I've further developed and strengthened my friendship with Paul, and I am thankful for that.

My fellow inventor, brother, and friend Brian is always someone I'm thankful for. Sure, we've come up with some really crazy patent ideas that we laughed at the next morning, but even the dumb stuff is fun with Brian. He may be quirky like I am (inventors are quirky), but he also has the kindest and fairest heart of anybody I know.

My other brother, Michael, together with his wife Leanna, brought two wonderful cousins into my kids' lives (and my life). We so enjoyed seeing all of the kids play together this year.

I am thankful also for what many people would consider the strangest of all relationships -- a close friendship between my current and former wives. They call each other just to talk, they work closely on raising my 9 year old, and they genuinely like each other. Blended families are never easy, but they can be fun, happy and healthy if the adults act like adults and actually like each other. I am so grateful that we have such a situation. My first wife plans to remarry this year, and I am very hopeful that her new husband will make my daughter's good situation even better. I hope to get to know her new husband well, despite the golfer (him)/non-golfer (me) disparity.

My wife and I have worked very hard to keep our marriage healthy and happy, and my good feelings about that are such that I don't think there is a word in the English language to really capture it. Happy-Grateful-Family-Close-Smile-Work-Reward-Yay-alicious?

It goes without saying that I am more thankful for my children than ever.

I've tried hard this year to strengthen my relationship with my in-laws. I am (as is obvious to anybody who knows me) pretty quirky at times, and I think that put a lot of strain on things. I think things with them are now pretty healthy, and I'm going to continue to work on making them feel as welcome in my life as my own parents do. I wish I lived in the same city as my brother-in-law. He, his wife, and their son are all wonderful, engaging people and I am so hopeful that I can get closer to them.

This year I revisited often the decision to not work at a law firm, with the 80 hour workweeks and enormous paychecks and bonuses. Each time I think about it, though, I realize that I've given up an incredible amount of money, but essentially paid for the ability to know my children and interact with my wife. It is still worth it. And more.

My former classmate continues to be President of the United States. Having a classmate do THAT is enough to make anybody wonder if they're working to their full potential. But the same logic applies -- in my old age, the worst regret I can imagine is that I didn't know my children. I will not have that regret, and all other regrets pale beside it.

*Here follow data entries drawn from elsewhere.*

(** A natural-language query that the dispatcher understands is served
    like the direct tool it names, called with the dispatcher's
    parameters as arguments: both issue the same single upstream
    request, and both print the same body or the same error; the
    natural-language answer only puts a label in front of the body. *)
Theorem natural_query_delegates
    ToString JSON_stringify upstream env o query st :
  get_field "query" o = VStr query ->
  Dispatcher.type (parseNaturalQuery query) <> js "search" ->
  exists req label natural st1 direct st2,
    Router.handler ToString JSON_stringify upstream env
      (js "natural_query") (VObj o) st
    = (Effects.Ok natural, st1)
    /\ Router.handler ToString JSON_stringify upstream env
         (Dispatcher.type (parseNaturalQuery query))
         (VObj (params (parseNaturalQuery query))) st
       = (Effects.Ok direct, st2)
    /\ Effects.calls st1 = Effects.calls st ++ [req]
    /\ Effects.calls st2 = Effects.calls st ++ [req]
    /\ answers ToString JSON_stringify (Router.client env) label (upstream req) natural
    /\ answers ToString JSON_stringify (Router.client env) [] (upstream req) direct
    /\ label <> [].
Proof.
  intros Hq Hns.
  assert (Hnum : forall key v, In (key, VNum v) (params (parseNaturalQuery query)) ->
                               number_value (VNum v)).
  { intros key v Hin.
    destruct (numeric_params_are_numerals query key v Hin) as (_ & _ & _ & _ & _ & _ & Hv).
    now destruct v. }
  destruct (parseNaturalQuery_shape query) as [[v Hp]|[[v Hp]|[[v Hp]|[[v Hp]|[[v Hp]|Hp]]]]].
  - specialize (Hnum "match_id"%string v). rewrite Hp in Hnum |- *.
    cbn [Dispatcher.type params].
    destruct (natural_get_match ToString JSON_stringify upstream env o query st _ Hq Hp)
      as (rn & stn & N1 & N2 & N3).
    destruct (direct_get_match ToString JSON_stringify upstream env (VNum v) st
                (Hnum (or_introl eq_refl))) as (rd & std & D1 & D2 & D3).
    eexists _, _, rn, stn, rd, std. repeat (split; [eassumption|]). discriminate.
  - destruct (search_players_query_shape query) as (name & _ & _ & _ & _ & Hname & _);
      [now rewrite Hp|].
    rewrite Hp in Hname |- *. cbn [Dispatcher.type params] in *.
    inversion Hname; subst v.
    destruct (natural_search_players ToString JSON_stringify upstream env o query st _ Hq Hp)
      as (rn & stn & N1 & N2 & N3).
    destruct (direct_search_players ToString JSON_stringify upstream env name st)
      as (rd & std & D1 & D2 & D3).
    eexists _, _, rn, stn, rd, std. repeat (split; [eassumption|]). discriminate.
  - specialize (Hnum "account_id"%string v). rewrite Hp in Hnum |- *.
    cbn [Dispatcher.type params].
    destruct (natural_get_player ToString JSON_stringify upstream env o query st _ Hq Hp)
      as (rn & stn & N1 & N2 & N3).
    destruct (direct_get_player ToString JSON_stringify upstream env (VNum v) st
                (Hnum (or_introl eq_refl))) as (rd & std & D1 & D2 & D3).
    eexists _, _, rn, stn, rd, std. repeat (split; [eassumption|]). discriminate.
  - specialize (Hnum "account_id"%string v). rewrite Hp in Hnum |- *.
    cbn [Dispatcher.type params].
    destruct (natural_get_player_recent_matches ToString JSON_stringify upstream env
                o query st _ Hq Hp) as (rn & stn & N1 & N2 & N3).
    destruct (direct_get_player_recent_matches ToString JSON_stringify upstream env
                (VNum v) st (Hnum (or_introl eq_refl))) as (rd & std & D1 & D2 & D3).
    eexists _, _, rn, stn, rd, std. repeat (split; [eassumption|]). discriminate.
  - specialize (Hnum "account_id"%string v). rewrite Hp in Hnum |- *.
    cbn [Dispatcher.type params].
    destruct (natural_get_player_heroes ToString JSON_stringify upstream env
                o query st _ Hq Hp) as (rn & stn & N1 & N2 & N3).
    destruct (direct_get_player_heroes ToString JSON_stringify upstream env
                (VNum v) st (Hnum (or_introl eq_refl))) as (rd & std & D1 & D2 & D3).
    eexists _, _, rn, stn, rd, std. repeat (split; [eassumption|]). discriminate.
  - exfalso. apply Hns. now rewrite Hp.
Qed.

Lemma natural_query_match_5 :
  let ToString := fun _ : value => js "5" in
  let JSON_stringify := fun _ : value => js "{}" in
  let upstream := fun _ : Effects.request =>
    Axios.Resolve {| Axios.status := Finite 200; Axios.data := VObj [] |} in
  exists req label natural st1 direct st2,
    Router.handler ToString JSON_stringify upstream ∅ (js "natural_query")
      (VObj [("query"%string, VStr (js "match 5"))]) Effects.initial
    = (Effects.Ok natural, st1)
    /\ Router.handler ToString JSON_stringify upstream ∅ (js "get_match")
         (VObj [("match_id"%string, VNum (Finite 5))]) Effects.initial
       = (Effects.Ok direct, st2)
    /\ Effects.calls st1 = [req] /\ Effects.calls st2 = [req]
    /\ Router.content natural
       = [{| Router.type := js "text"; Router.text := label ++ js "{}" |}]
    /\ Router.content direct
       = [{| Router.type := js "text"; Router.text := js "{}" |}]
    /\ label <> [].
Proof.
  intros ToString JSON_stringify upstream.
  destruct (natural_query_delegates ToString JSON_stringify upstream ∅
              [("query"%string, VStr (js "match 5"))] (js "match 5") Effects.initial
              eq_refl ltac:(discriminate))
    as (req & label & natural & st1 & direct & st2 & H1 & H2 & H3 & H4 & H5 & H6 & H7).
  exists req, label, natural, st1, direct, st2.
  split; [exact H1|]. split; [exact H2|]. split; [exact H3|]. split; [exact H4|].
  unfold answers in H5, H6. cbv beta iota in H5, H6.
  split; [now rewrite H5|]. split; [now rewrite H6|exact H7].
Defined.
(** * backend/main.py: the Kafka assistant endpoint

    A shallow embedding of [src/backend/main.py]: the topic extractor
    ([extract_topic_from_code]), the completion parser
    ([ask_openai_for_code]), the executor ([run_code_safely]) and the
    request handler ([kafka_agent]) with its process-wide [last_topic]
    slot, followed by the properties of the specification that concern
    them.

    Python strings are modelled as lists of characters.  A character is
    an [ascii], read as a code point below 256; the whitespace and case
    tables below are those of [str.isspace] and [str.lower] on that
    range. *)

From Stdlib Require Import Ascii String ZArith List Floats DecimalString.
From stdpp Require Import base option list gmap strings.

Set Warnings "-register-all".

Abbreviation str := (list ascii).

(** String literals are read as Python strings. *)
Coercion list_ascii_of_string : string >-> list.

(** ** String builtins *)

Module PyStr.

(** The two quote characters and the newline, by code point. *)
Definition dq : ascii := "034"%char.
Definition sq : ascii := "039"%char.
Definition nl : ascii := "010"%char.

(** [str.isspace] on one character: TAB..CR, FS..US, space, NEL, NBSP. *)
Definition isspace (c : ascii) : bool :=
  let n := N_of_ascii c in
  ((9 <=? n) && (n <=? 13) || (28 <=? n) && (n <=? 32)
   || (n =? 133) || (n =? 160))%N.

I've become less trusting this year. I've become older. I've become more comfortable setting appropriate limits for my kids. I'm looking forward to finally getting some vacation time alone with my wife (nursing babies is an awesome way to raise happy kids, but doesn't make for easy travel away from the babies). I'm looking forward to vacations with the kids. I'm looking forward to going SCUBA diving with Eva (my first wife and current wife both don't like SCUBA -- Eva's psyched about it!). I'm looking forward to inventing more things, although I'm hoping to expand my area of work to include different art areas.

Mostly, I'm looking forward to time with my family, to building my friendships, and to trying to emulate my dad's "enjoy the good" attitude.

I pray that everyone gets or remains healthy and happy this year, but as I sit here today, with a wonderful wife, wonderful children, wonderful parents and brothers, and good friends, I consider myself a very lucky man.